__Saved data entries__

(** * Outfit-to-wardrobe matching engine of the outfitAnalyzer service

    A shallow embedding of
    [ml-backend/services/outfitAnalyzer/src/code/outfit_with_wardrobe.py]
    and of the selection step of
    [ml-backend/services/outfitAnalyzer/src/code/outfit_service.py].

    Conventions.
    - Python [float] is IEEE binary64, which is Rocq's primitive [float];
      the small [int] constants of the source (-1, 0, 1, 2, 3, 4) are
      exactly representable, so scores are floats throughout and the
      Python comparison [x > y] is [y <? x].
    - Python [str] is modelled by [string], for ASCII text: there
      [str.lower()] lowers A-Z and nothing else. A character outside
      ASCII is removed by [normalize], as the code removes it, with two
      exceptions that are outside the model: the code keeps a [k] for
      U+212A and an [i] for U+0130, the two characters outside ASCII
      whose lower case holds an ASCII letter. [Optional[str]] is
      [option string], [None] being Python's [None].
    - A suggested item is a Python dict from attribute names to JSON
      strings or [null]: a [gmap string (option string)]. An outfit and a
      suggestion are typed in the same way. The module [Dyn] has the
      same functions on any JSON value, with Python's [TypeError] and
      [AttributeError]; on a suggestion of the typed shape the two agree
      ([generate_sim]).
    - Exceptions are explicit: a computation returns [Ok v] or [Raise e]. *)

From Stdlib Require Import PrimFloat Uint63 ZArith Ascii String.
From Stdlib Require Import SpecFloat FloatAxioms.
From stdpp Require Import gmap strings list.

Set Warnings "-inexact-float,-register-all".

#[local] Open Scope string_scope.

(** ** Numbers *)

Module Num.

Definition float_of_nat (n : nat) : float :=
  PrimFloat.of_uint63 (Uint63.of_Z (Z.of_nat n)).

(** Python's [x > y] on floats. *)
Definition gt (x y : float) : bool := PrimFloat.ltb y x.

End Num.

(** ** Exceptions *)

Inductive exn : Type :=
  | KeyError (key : string)
  | ValueError
  | TypeError
  | BadRequestError (error message : string).

Inductive result (A : Type) : Type :=
  | Ok (a : A)
  | Raise (e : exn).

Arguments Ok {A} a.
Arguments Raise {A} e.

#[global] Instance result_ret : MRet result := λ A a, Ok a.

#[global] Instance result_bind : MBind result := λ A B k m,
  match m with
  | Ok a => k a
  | Raise e => Raise e
  end.

(** ** Text: [normalize] *)

Definition is_upper (c : ascii) : bool :=
  let n := nat_of_ascii c in (65 <=? n)%nat && (n <=? 90)%nat.

(** [str.lower()] on ASCII text; of the characters outside ASCII, all
    but U+212A and U+0130 are lowered to characters that [normalize]
    removes. *)
Definition lower_char (c : ascii) : ascii :=
  if is_upper c then ascii_of_nat (nat_of_ascii c + 32) else c.

(** Membership in the character class [a-z0-9]. *)
Definition is_lower_alnum (c : ascii) : bool :=
  let n := nat_of_ascii c in
  ((97 <=? n)%nat && (n <=? 122)%nat) || ((48 <=? n)%nat && (n <=? 57)%nat).

Fixpoint lower (s : string) : string :=
  match s with
  | EmptyString => EmptyString
  | String c s' => String (lower_char c) (lower s')
  end.

(** [re.sub(r"[^a-z0-9]", "", s)]. *)
Fixpoint strip_non_alnum (s : string) : string :=
  match s with
  | EmptyString => EmptyString
  | String c s' =>
      if is_lower_alnum c then String c (strip_non_alnum s')
      else strip_non_alnum s'
  end.

(** Python truthiness of an [Optional[str]]: [None] and [""] are falsy. *)
Definition truthy (text : option string) : bool :=
  match text with
  | None => false
  | Some EmptyString => false
  | Some (String _ _) => true
  end.

Definition normalize (text : option string) : string :=
  match text with
  | None => ""
  | Some s => if truthy text then strip_non_alnum (lower s) else ""
  end.

(** [x in y] on strings. *)
Fixpoint str_in (x y : string) : bool :=
  String.prefix x y ||
  match y with
  | EmptyString => false
  | String _ y' => str_in x y'
  end.

(** ** [difflib.SequenceMatcher(None, a, b).ratio()]

    The Python standard library's matcher, with [isjunk = None] and the
    default [autojunk = True]. *)

Module SequenceMatcher.

Section Matcher.

Variables a b : list ascii.

Definition at_ (l : list ascii) (i : nat) : ascii := nth i l Ascii.zero.

(** Positions of [c] in [l], ascending, counted from [i]. *)
Fixpoint indices_from (c : ascii) (l : list ascii) (i : nat) : list nat :=
  match l with
  | [] => []
  | x :: l' =>
      if Ascii.eqb x c then i :: indices_from c l' (S i)
      else indices_from c l' (S i)
  end.

(** [__chain_b]: with [n >= 200] an element that occurs more than
    [n // 100 + 1] times is popular and is removed from [b2j]. *)
Definition popular (c : ascii) : bool :=
  let n := length b in
  (200 <=? n)%nat && (n / 100 + 1 <? length (indices_from c b 0))%nat.

(** [b2j.get(c, nothing)]. *)
Definition b2j (c : ascii) : list nat :=
  if popular c then [] else indices_from c b 0.

(** No junk predicate was given: [bjunk] is the empty set. *)
Definition isbjunk (c : ascii) : bool := false.

Definition Match : Type := (nat * nat * nat)%type.

(** [j2len.get(j-1, 0)]; for [j = 0] the key [-1] is never present. *)
Definition j2lenget (j2len : gmap nat nat) (j : nat) : nat :=
  match j with
  | O => 0%nat
  | S j' => default 0%nat (j2len !! j')
  end.

(** The inner loop [for j in b2j.get(a[i], nothing)] of
    [find_longest_match], with its [continue] and [break]. *)
Fixpoint scan_js (js : list nat) (i blo bhi : nat) (j2len newj2len : gmap nat nat)
    (best : Match) : gmap nat nat * Match :=
  match js with
  | [] => (newj2len, best)
  | j :: js' =>
      if (j <? blo)%nat then scan_js js' i blo bhi j2len newj2len best
      else if (bhi <=? j)%nat then (newj2len, best)
      else
        let k := (j2lenget j2len j + 1)%nat in
        let newj2len := <[j := k]> newj2len in
        let best :=
          let '(_, _, bestsize) := best in
          if (bestsize <? k)%nat then ((i + 1 - k)%nat, (j + 1 - k)%nat, k)
          else best in
        scan_js js' i blo bhi j2len newj2len best
  end.

(** The outer loop [for i in range(alo, ahi)]. *)
Fixpoint scan_is (is_ : list nat) (blo bhi : nat) (j2len : gmap nat nat)
    (best : Match) : Match :=
  match is_ with
  | [] => best
  | i :: is' =>
      let '(newj2len, best) := scan_js (b2j (at_ a i)) i blo bhi j2len ∅ best in
      scan_is is' blo bhi newj2len best
  end.

(** The [while] loops that extend the block to the left over equal
    elements of a given junk status; [besti] decreases at each iteration
    and the loop stops at the latest when it is 0. *)
Fixpoint extend_left_from (junk : bool) (alo blo : nat) (besti bestj bestsize : nat)
    : Match :=
  match besti with
  | O => (besti, bestj, bestsize)
  | S i' =>
      if (alo <? besti)%nat && (blo <? bestj)%nat
         && Bool.eqb (isbjunk (at_ b (bestj - 1))) junk
         && Ascii.eqb (at_ a i') (at_ b (bestj - 1))
      then extend_left_from junk alo blo i' (bestj - 1)%nat (S bestsize)
      else (besti, bestj, bestsize)
  end.

Definition extend_left (junk : bool) (alo blo : nat) (m : Match) : Match :=
  let '(besti, bestj, bestsize) := m in
  extend_left_from junk alo blo besti bestj bestsize.

(** The [while] loops that extend the block to the right; [bestsize]
    grows by one at each iteration while [besti + bestsize < ahi], so
    there are at most [n = ahi - (besti + bestsize)] iterations. *)
Fixpoint extend_right_for (n : nat) (junk : bool) (ahi bhi : nat)
    (besti bestj bestsize : nat) : Match :=
  match n with
  | O => (besti, bestj, bestsize)
  | S n' =>
      if (besti + bestsize <? ahi)%nat && (bestj + bestsize <? bhi)%nat
         && Bool.eqb (isbjunk (at_ b (bestj + bestsize))) junk
         && Ascii.eqb (at_ a (besti + bestsize)) (at_ b (bestj + bestsize))
      then extend_right_for n' junk ahi bhi besti bestj (S bestsize)
      else (besti, bestj, bestsize)
  end.

Definition extend_right (junk : bool) (ahi bhi : nat) (m : Match) : Match :=
  let '(besti, bestj, bestsize) := m in
  extend_right_for (ahi - (besti + bestsize)) junk ahi bhi besti bestj bestsize.

Definition find_longest_match (alo ahi blo bhi : nat) : Match :=
  let m := scan_is (seq alo (ahi - alo)) blo bhi ∅ (alo, blo, 0%nat) in
  let m := extend_left false alo blo m in
  let m := extend_right false ahi bhi m in
  let m := extend_left true alo blo m in
  extend_right true ahi bhi m.

(** The work list of [get_matching_blocks]; the head of [queue] is
    the end of the Python list, where [pop] and [append] operate.
    Every iteration either finds no block or removes at least one
    element of each side from further consideration, so
    [2 * min (len a) (len b) + 1] iterations empty the queue
    ([get_matching_blocks_complete] below). *)
Fixpoint blocks_loop (fuel : nat) (queue : list (nat * nat * nat * nat))
    (matching_blocks : list Match) : list Match :=
  match fuel, queue with
  | O, _ => matching_blocks
  | _, [] => matching_blocks
  | S fuel', (alo, ahi, blo, bhi) :: queue =>
      let '(i, j, k) := find_longest_match alo ahi blo bhi in
      if (k =? 0)%nat then blocks_loop fuel' queue matching_blocks
      else
        let matching_blocks := (matching_blocks ++ [(i, j, k)])%list in
        let queue :=
          if (alo <? i)%nat && (blo <? j)%nat then (alo, i, blo, j) :: queue
          else queue in
        let queue :=
          if (i + k <? ahi)%nat && (j + k <? bhi)%nat
          then ((i + k)%nat, ahi, (j + k)%nat, bhi) :: queue
          else queue in
        blocks_loop fuel' queue matching_blocks
  end.

(** The blocks before they are sorted, merged when adjacent and
    closed by the sentinel [(la, lb, 0)]; none of these steps changes
    the sum of the sizes, which is all that [ratio] reads. *)
Definition get_matching_blocks : list Match :=
  let la := length a in
  let lb := length b in
  blocks_loop (2 * Nat.min la lb + 1) [(0%nat, la, 0%nat, lb)] [].

Definition _calculate_ratio (matches len : nat) : float :=
  if (len =? 0)%nat then 1.0%float
  else (2.0 * Num.float_of_nat matches / Num.float_of_nat len)%float.

Definition ratio : float :=
  let matches := foldr (λ '(_, _, k) acc, (k + acc)%nat) 0%nat get_matching_blocks in
  _calculate_ratio matches (length a + length b).

End Matcher.

(** *** Bounds on the loop of [get_matching_blocks] *)

(** The block [m] lies in the window [alo, ahi) x [blo, bhi). *)
Definition within (alo ahi blo bhi : nat) (m : Match) : Prop :=
  let '(i, j, k) := m in
  (alo ≤ i ∧ i + k ≤ ahi ∧ blo ≤ j ∧ j + k ≤ bhi)%nat.

(** Every run recorded in a row of [j2len] has length at most [n] and
    fits between [blo] and its last position. *)
Definition row_ok (blo n : nat) (j2len : gmap nat nat) : Prop :=
  ∀ j k, j2len !! j = Some k → (k ≤ n ∧ k ≤ j + 1 - blo ∧ blo ≤ j)%nat.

__What you are asked to do__
Go through the lines above. Select every one that has the string "Require".

__Exercise solution__
From Stdlib Require Import PrimFloat Uint63 ZArith Ascii String.
From Stdlib Require Import SpecFloat FloatAxioms.
From stdpp Require Import gmap strings list.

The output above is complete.